▶ Data for processing

(** A resize alone: [Process] returns the bytes and the error of
    [Resize] as they are; the resize metric, with the scope of the request
    and the time the call took, is recorded when there is no error and
    only then. *)
Theorem Process_resize_alone (s s1 : Sys) (d : bytes) (e : error) :
  index (Params ps) fit = "" ->
  CleanInt (index (Params ps) width) <> 0 \/ CleanInt (index (Params ps) height) <> 0 ->
  index (Params ps) mono <> blackHexCode ->
  Resize (processor_ m) (ImageData ps) (CleanInt (index (Params ps) width))
         (CleanInt (index (Params ps) height)) s = (Done (d, e), s1) ->
  Process m ps (s, []) =
    (Done (d, e),
     (match e with
      | None => timed resizeDurationKey (Scope ps) (now s) s1
      | Some _ => s1
      end,
      [CallResize (ImageData ps) (CleanInt (index (Params ps) width))
                  (CleanInt (index (Params ps) height))])).
Proof.
  intros Hfit Hs Hmono Hr. run_process. rewrite Hfit. simpl.
  assert (Hn : negb (CleanInt (index (Params ps) width) =? 0)
               || negb (CleanInt (index (Params ps) height) =? 0) = true).
  { apply orb_true_iff. destruct Hs as [H|H]; [left|right];
      apply negb_true_iff, Z.eqb_neq; exact H. }
  rewrite Hn. simpl. rewrite Hr. simpl.
  destruct (String.eqb_spec (index (Params ps) mono) blackHexCode) as [E|_];
    [contradiction|].
  destruct e; reflexivity.
Qed.

(** A grayscale alone: [Process] returns the bytes and the error of
    [GrayScale] as they are, and records the grayscale metric, with the
    scope of the request, when there is no error and only then. *)
Theorem Process_mono_alone (s s1 : Sys) (d : bytes) (e : error) :
  index (Params ps) fit = "" ->
  CleanInt (index (Params ps) width) = 0 ->
  CleanInt (index (Params ps) height) = 0 ->
  index (Params ps) mono = blackHexCode ->
  GrayScale (processor_ m) (ImageData ps) s = (Done (d, e), s1) ->
  Process m ps (s, []) =
    (Done (d, e),
     (match e with
      | None => timed grayScaleDurationKey (Scope ps) (now s) s1
      | Some _ => s1
      end,
      [CallGrayScale (ImageData ps)])).
Proof.
  intros Hfit Hw Hh Hmono Hg. run_process. rewrite Hfit, Hw, Hh, Hmono. simpl.
  rewrite Hg. simpl. destruct e; reflexivity.
Qed.

End Calls.

Lemma Process_other_fit_witness :
  service.Process sample.manip sample.fill (sample.start, [])
    = (Done ([Byte.x01], None), (sample.start, [])).
Proof.
  apply (Process_other_fit sample.manip sample.fill sample.start); discriminate.
Defined.

Lemma Process_crop_then_mono_witness :
  snd (snd (service.Process sample.manip sample.cropGray (sample.start, [])))
    = [processor.CallCrop [Byte.x01] 1 1 processor.CropCenter;
       processor.CallGrayScale [Byte.x89; Byte.x50]].
Proof.
  edestruct (Process_crop_then_mono sample.manip sample.cropGray sample.start) as (_ & H & _);
    [reflexivity | reflexivity | vm_compute; reflexivity | exact H].
Defined.

Lemma Process_resize_alone_witness :
  exists s1,
    service.Process sample.manip sample.narrow (sample.start, [])
      = (Done ([Byte.xff; Byte.xd8], None),
         (timed service.resizeDurationKey "thumb" 1000 s1,
          [processor.CallResize [Byte.x01] 1 0])).
Proof.
  eexists.
  apply (Process_resize_alone sample.manip sample.narrow sample.start _
           [Byte.xff; Byte.xd8] None);
    [reflexivity | left; discriminate | discriminate | vm_compute; reflexivity].
Defined.

Lemma Process_mono_alone_witness :
  service.Process {| service.processor_ := sample.flaky |} sample.gray (sample.start, [])
    = (Done ([Byte.x2a], None),
       (timed service.grayScaleDurationKey "thumb" 1000 sample.start,
        [processor.CallGrayScale [Byte.x03]])).
Proof.
  apply (Process_mono_alone {| service.processor_ := sample.flaky |} sample.gray
           sample.start sample.start [Byte.x2a] None); reflexivity.
Defined.

(** ** grayScale: the pixels it writes *)

Section Pixels.
Import image native.

Lemma u8_range (v : Byte.byte) : 0 <= u8 v < 256.
Proof. destruct v; vm_compute; split; congruence. Qed.

Lemma u8_widen (v : Byte.byte) : Z.lor (u8 v) (Z.shiftl (u8 v) 8) = 257 * u8 v.
Proof. destruct v; reflexivity. Qed.

Lemma u8_uint8 (z : Z) : 0 <= z < 256 -> u8 (uint8 z) = z.
Proof.
  intros H. unfold uint8, u8. rewrite Z.mod_small by lia.
  destruct (Byte.of_N (Z.to_N z)) as [b|] eqn:E.
  - apply Byte.to_of_N in E. rewrite E. lia.
  - apply Byte.of_N_None_iff in E. lia.
Qed.

(** The gray level of a pixel lies between bounds that hold for its
    three colour channels. *)
Lemma gray_between (c : color.RGBA) (lo hi : Z) :
  lo <= u8 (color.R c) <= hi -> lo <= u8 (color.G c) <= hi -> lo <= u8 (color.B c) <= hi ->
  lo <= u8 (color.R (grayPix c)) <= hi.
Proof.
  destruct c as [r g b a]. unfold grayPix. simpl.
  rewrite !u8_widen.
  pose proof (u8_range r) as Hr. pose proof (u8_range g) as Hg. pose proof (u8_range b) as Hb.
  intros H1 H2 H3.
  change (Z.shiftl 1 15) with 32768. change (2 ^ 32) with 4294967296.
  set (t := 19595 * (257 * u8 r) + 38470 * (257 * u8 g) + 7471 * (257 * u8 b) + 32768).
  assert (Ht : 16842752 * lo + 32768 <= t <= 16842752 * hi + 32768) by (unfold t; lia).
  assert (Ht' : 0 <= t < 4294967296) by (unfold t; lia).
  rewrite Z.mod_small by lia. rewrite Z.shiftr_div_pow2 by lia.
  change (2 ^ 24) with 16777216.
  assert (Hq : lo <= t / 16777216 <= hi).
  { split.
    - apply Z.div_le_lower_bound; lia.
    - apply Z.lt_succ_r, Z.div_lt_upper_bound; lia. }
  rewrite u8_uint8; [exact Hq|].
  split; [apply Z.div_pos; lia | apply Z.div_lt_upper_bound; lia].
Qed.

(** On an image whose bounds start at the origin, as the decoders return
    them, [grayScale] returns an image of the same bounds in which every
    pixel has its three colour channels equal, keeps the alpha of the
    source pixel, and has a gray level between the least and the greatest
    colour channel of the source pixel. *)
Theorem grayScale_pixels (procs : Z) (img g : Image) (x y : Z) :
  grayScale procs img = Done g ->
  Min (Bounds img) = ZP ->
  In (x, y) (Bounds img) = true ->
  let c := color.RGBAModel_Convert (At img x y) in
  let p := color.RGBAModel_Convert (At g x y) in
  Bounds g = Bounds img /\
  color.R p = color.G p /\ color.G p = color.B p /\ color.A p = color.A c /\
  Z.min (u8 (color.R c)) (Z.min (u8 (color.G c)) (u8 (color.B c))) <= u8 (color.R p)
    <= Z.max (u8 (color.R c)) (Z.max (u8 (color.G c)) (u8 (color.B c))).
Proof.
  intros Hg Hmin Hin c p.
  pose proof (grayScale_spec procs img) as H. rewrite Hg in H.
  destruct H as (r & -> & _ & H).
  assert (He : Empty (Bounds img) = false).
  { unfold In, Empty in *. simpl in Hin.
    rewrite !andb_true_iff, !Z.leb_le, !Z.ltb_lt in Hin.
    apply orb_false_iff. rewrite !Z.leb_gt. lia. }
  rewrite He in H. destruct H as [Hr Hp].
  assert (Hw : window 0 (Dy (Bounds img)) 0 (Dx (Bounds img)) x y = true).
  { rewrite In_window in Hin. unfold Dx, Dy. rewrite Hmin. simpl.
    rewrite Hmin in Hin. simpl in Hin. rewrite !Z.sub_0_r. exact Hin. }
  assert (E : p = grayPix c).
  { unfold p. simpl. apply RGBAAt_lookup; [rewrite Hr; exact Hin|].
    rewrite Hp, Hin, Hw. reflexivity. }
  rewrite E. split; [exact Hr|]. do 3 (split; [reflexivity|]).
  apply (gray_between c); lia.
Qed.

▶ Work item
Check each line above for the string "cropGray" and copy the ones that have it.

▶ Completed exercise
  snd (snd (service.Process sample.manip sample.cropGray (sample.start, [])))
  edestruct (Process_crop_then_mono sample.manip sample.cropGray sample.start) as (_ & H & _);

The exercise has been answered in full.